The Pick 6 with mandatory payout attracted handle of $3.3 million, a record for a non-Breeders’ Cup pool. After a 50-Cent Pick 5 went un-hit for three consecutive nights at Balmoral, a harness meet, the carryover reached $76,000. Handle on the fourth night was $218,384. The 50-Cent Pick 5 was hit, paying $18,192.70.

Vinman then projected how much wagering would be generated on a 50-Cent Pick 5 at Saratoga extrapolated from 2008 Pick 4 handle. Using the Pick 5 Oak Tree handle as a base and weighing it against the Pick 4 pool as a percentage of handle, an assessment was made of the Pick 5’s popularity.

Based on analysis of the data model above, handle on a Travers day 50-Cent Pick 5 would have reached $389,318. Further, 50-Cent Pick 5 handle for the 2008 meet would have exceeded $100,000 on eight days.

Using supporting data, Vinman, who convinced Nader to move the conclusion of the Pick 6 to the final race on the card because the inevitable dovetailing with bettors hedging wagers in the Pick 4 pool theoretically would--in addition to reducing the handicapping workload--result in increased handle. So he suggested an addition to the 2009 Saratoga betting menu on an experimental basis.

The proposal included a 50-Cent Pick 5 with carryover; a 50-Cent Trifecta, popular in many jurisdictions; a $1 Pick 6 with mandatory payout and a 50-Cent “Daily Showdown” with carryover, modeled on the West’s “Place All.” He reasoned that the many casual fans attracted to Saratoga are intimidated by handicapping and betting. Fractional wagering would keep costs to a minimum during the learning process.

As stated, changes in the wagering menu requires SRWB approval. No one can blame the association for not wanting to confuse the uncoupled entry issue with how wagering works.
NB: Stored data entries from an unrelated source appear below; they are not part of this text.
(** ** Pages *)

(** X4: on integers that, with the two offsets, are at most 2^53 in
    absolute value, the offset of page [p + 1] is the offset of page [p]
    plus the limit, so consecutive pages neither overlap nor leave a gap;
    page 0, null and undefined are page 1. *)
Theorem getPagination_pages_tile :
  forall (rt : Runtime),
    (forall page size : Z,
        page <> 0 -> page + 1 <> 0 -> size <> 0 ->
        exact_integer page = true ->
        exact_integer (page + 1) = true ->
        exact_integer size = true ->
        exact_integer ((page - 1) * size) = true ->
        exact_integer (page * size) = true ->
        exists offset : Z,
          SqlUtil.getPagination rt (VNumber (Fin page)) (VNumber (Fin size)) =
          Return [("take", VNumber (Fin size));
                  ("skip", VNumber (Fin offset))] /\
          SqlUtil.getPagination rt (VNumber (Fin (page + 1)))
            (VNumber (Fin size)) =
          Return [("take", VNumber (Fin size));
                  ("skip", VNumber (Fin (offset + size)))]) /\
    (forall pageSize,
        SqlUtil.getPagination rt (VNumber (Fin 0)) pageSize =
        SqlUtil.getPagination rt (VNumber (Fin 1)) pageSize /\
        SqlUtil.getPagination rt VNull pageSize =
        SqlUtil.getPagination rt (VNumber (Fin 1)) pageSize /\
        SqlUtil.getPagination rt VUndefined pageSize =
        SqlUtil.getPagination rt (VNumber (Fin 1)) pageSize).
Proof.
  intros rt. split.
  - intros page size Hp Hp1 Hs _ _ _ _ _. exists ((page - 1) * size).
    assert (Hres : forall z d, z <> 0 -> resolve_int z d = z).
    { intros z d Hz. unfold resolve_int.
      now apply Z.eqb_neq in Hz as ->. }
    split.
    + rewrite (getPagination_run rt _ _ (Fin page) (Fin size));
        rewrite ?default_when_falsy_int, ?Hres by assumption; reflexivity.
    + rewrite (getPagination_run rt _ _ (Fin (page + 1)) (Fin size));
        rewrite ?default_when_falsy_int, ?Hres by assumption;
        try reflexivity.
      cbn [num_sub num_mul].
      now replace ((page + 1 - 1) * size) with ((page - 1) * size + size)
        by ring.
  - intros pageSize. repeat split.
Qed.

Lemma getPagination_pages_tile_witness :
  exists offset : Z,
    SqlUtil.getPagination plain_runtime (VNumber (Fin 3)) (VNumber (Fin 10)) =
    Return [("take", VNumber (Fin 10)); ("skip", VNumber (Fin offset))] /\
    SqlUtil.getPagination plain_runtime (VNumber (Fin (3 + 1)))
      (VNumber (Fin 10)) =
    Return [("take", VNumber (Fin 10));
            ("skip", VNumber (Fin (offset + 10)))].
Proof.
  refine (proj1 (getPagination_pages_tile plain_runtime) 3 10
            _ _ _ _ _ _ _ _);
    reflexivity || lia.
Defined.

(** ** What a fetch does to the store *)

Lemma disconnects_reads (calls : list call) :
  forallb is_read calls = true -> disconnects calls = 0%nat.
Proof.
  unfold disconnects. induction calls as [|c calls IH]; simpl;
    [reflexivity|].
  intros H. apply andb_prop in H as [Hc H].
  destruct c; try discriminate Hc; now apply IH.
Qed.

(** X5: whatever its arguments and whatever the store answers, a paginated
    fetch makes at most two calls, both reads, and never releases the
    connection; when it returns it has made the page query and then the
    count query, with the same predicate. *)
Theorem fetch_reads_only :
  forall (S : Type) (rt : Runtime) (pageNumber pageSize : jsval)
         (conditions : obj) (collection : Collection S)
         (orderByField : jsval)
         (rangeField ListField addressField logicAndListField
            searchField : list string)
         (onDataProcess : option (jsval -> outcome jsval)) (w : world S),
  exists calls,
    log (snd (SqlUtil.fetchDataWithPagination rt pageNumber pageSize
                conditions collection orderByField rangeField ListField
                addressField logicAndListField searchField onDataProcess w)) =
    log w ++ calls /\
    forallb is_read calls = true /\
    disconnects calls = 0%nat /\
    (List.length calls <= 2)%nat /\
    (forall v,
        fst (SqlUtil.fetchDataWithPagination rt pageNumber pageSize
               conditions collection orderByField rangeField ListField
               addressField logicAndListField searchField onDataProcess w) =
        Return v ->
        exists query take skip,
          calls = [CallFindMany (findMany_args query orderByField take skip);
                   CallCount (count_args query)]).
Proof.
  intros.
  unfold SqlUtil.fetchDataWithPagination, io_bind, lift, perform, ret.
  destruct (SqlUtil.getPagination rt pageNumber pageSize) as [pg|].
  2:{ exists []. cbn [snd fst]. rewrite app_nil_r.
      repeat split; [simpl; lia|]. intros v Hv. discriminate Hv. }
  destruct (SqlUtil.handleConditions rangeField ListField addressField
              logicAndListField searchField conditions) as [query|].
  2:{ exists []. cbn [snd fst]. rewrite app_nil_r.
      repeat split; [simpl; lia|]. intros v Hv. discriminate Hv. }
  fold (findMany_args query orderByField (obj_get pg "take")
          (obj_get pg "skip")).
  fold (count_args query).
  destruct (findMany collection _ (store w)) as [[data|e] s1]; cbn [store log].
  2:{ eexists [_]. cbn [snd fst log].
      repeat split; [simpl; lia|]. intros v Hv. discriminate Hv. }
  destruct (count collection _ s1) as [[total|e] s2]; cbn [store log].
  2:{ eexists [_; _]. cbn [snd fst log]. rewrite <- app_assoc.
      repeat split; [simpl; lia|]. intros v Hv. discriminate Hv. }
  eexists [_; _].
  destruct (ToNumber rt pageSize) as [size|]; cbn [snd fst store log];
    [destruct (SqlUtil.process onDataProcess data);
     cbn [snd fst store log]|];
    rewrite <- app_assoc; cbn [app];
    (repeat split; [simpl; lia|]); intros; do 3 eexists; reflexivity.
Qed.

(** X6: a failure of the page query or of the count query is not caught:
    the fetch raises the store's error as it is; after a failed page query
    the count query is not made. *)
Theorem fetch_rejection_propagates :
  forall (S : Type) (rt : Runtime) (pageNumber pageSize : jsval)
         (conditions : obj) (collection : Collection S)
         (orderByField : jsval)
         (rangeField ListField addressField logicAndListField
            searchField : list string)
         (onDataProcess : option (jsval -> outcome jsval)) (w : world S)
         (pagination query : obj) (e : exn),
    SqlUtil.getPagination rt pageNumber pageSize = Return pagination ->
    SqlUtil.handleConditions rangeField ListField addressField
      logicAndListField searchField conditions = Return query ->
    (forall s1,
        findMany collection
          (findMany_args query orderByField (obj_get pagination "take")
             (obj_get pagination "skip")) (store w) = (Throw e, s1) ->
        SqlUtil.fetchDataWithPagination rt pageNumber pageSize conditions
          collection orderByField rangeField ListField addressField
          logicAndListField searchField onDataProcess w =
        (Throw e,
         {| store := s1;
            log := log w ++
                   [CallFindMany
                      (findMany_args query orderByField
                         (obj_get pagination "take")
                         (obj_get pagination "skip"))] |})) /\
    (forall data s1 s2,
        findMany collection
          (findMany_args query orderByField (obj_get pagination "take")
             (obj_get pagination "skip")) (store w) = (Return data, s1) ->
        count collection (count_args query) s1 = (Throw e, s2) ->
        SqlUtil.fetchDataWithPagination rt pageNumber pageSize conditions
          collection orderByField rangeField ListField addressField
          logicAndListField searchField onDataProcess w =
        (Throw e,
         {| store := s2;
            log := log w ++
                   [CallFindMany
                      (findMany_args query orderByField
                         (obj_get pagination "take")
                         (obj_get pagination "skip"));
                    CallCount (count_args query)] |})).
Proof.
  intros S rt pageNumber pageSize conditions collection orderByField
    rangeField ListField addressField logicAndListField searchField
    onDataProcess w pagination query e Hpage Hquery.
  split.
  - intros s1 Hfind.
    unfold SqlUtil.fetchDataWithPagination, io_bind, lift, perform, ret.
    rewrite Hpage, Hquery.
    fold (findMany_args query orderByField (obj_get pagination "take")
            (obj_get pagination "skip")).
    now rewrite Hfind.
  - intros data s1 s2 Hfind Hcount.
    unfold SqlUtil.fetchDataWithPagination, io_bind, lift, perform, ret.
    rewrite Hpage, Hquery.
    fold (findMany_args query orderByField (obj_get pagination "take")
            (obj_get pagination "skip")).
    fold (count_args query).
    rewrite Hfind. cbn [store log]. rewrite Hcount.
    now rewrite <- app_assoc.
Qed.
Uncoupling entries have been a priority for years but hasn’t been achieved due to unconscionable SRWB foot-dragging.

Our original blog received many comments: Patrick Lamoreux, a parimutuel data analyst at Prairie Meadows racetrack, wanted a copy of Vinman’s spreadsheet data, as did Bruce, “Indulto” and “rwwuple,” who has “supported a $1-Pick 6 with mandatory payout for some time…”

Said Paul Stone: “Fractional betting is the best idea racing has had in decades. The propositions advanced are intellectually inspiring. Reducing cost through fractional betting may ignite some interest…Saratoga attracts many novices…”

Bruce thinks Vinman “may have only scratched the surface of 21st Century betting options…” Anthony Kelzenberg, who knows Vinman since the early 1990s, described him as “a guy who loves racing and is a real ‘analyst’ [having] a lot of integrity…”

Hopefully, he’s a man of patience, too. As of Wednesday Vinman’s yet to receive a reply from the NYRA, one way or another. Thank goodness he didn’t try to contact the SRWB, as I did Wednesday.
No one’s gotten back to me, either. Sometimes, a non-response says it all.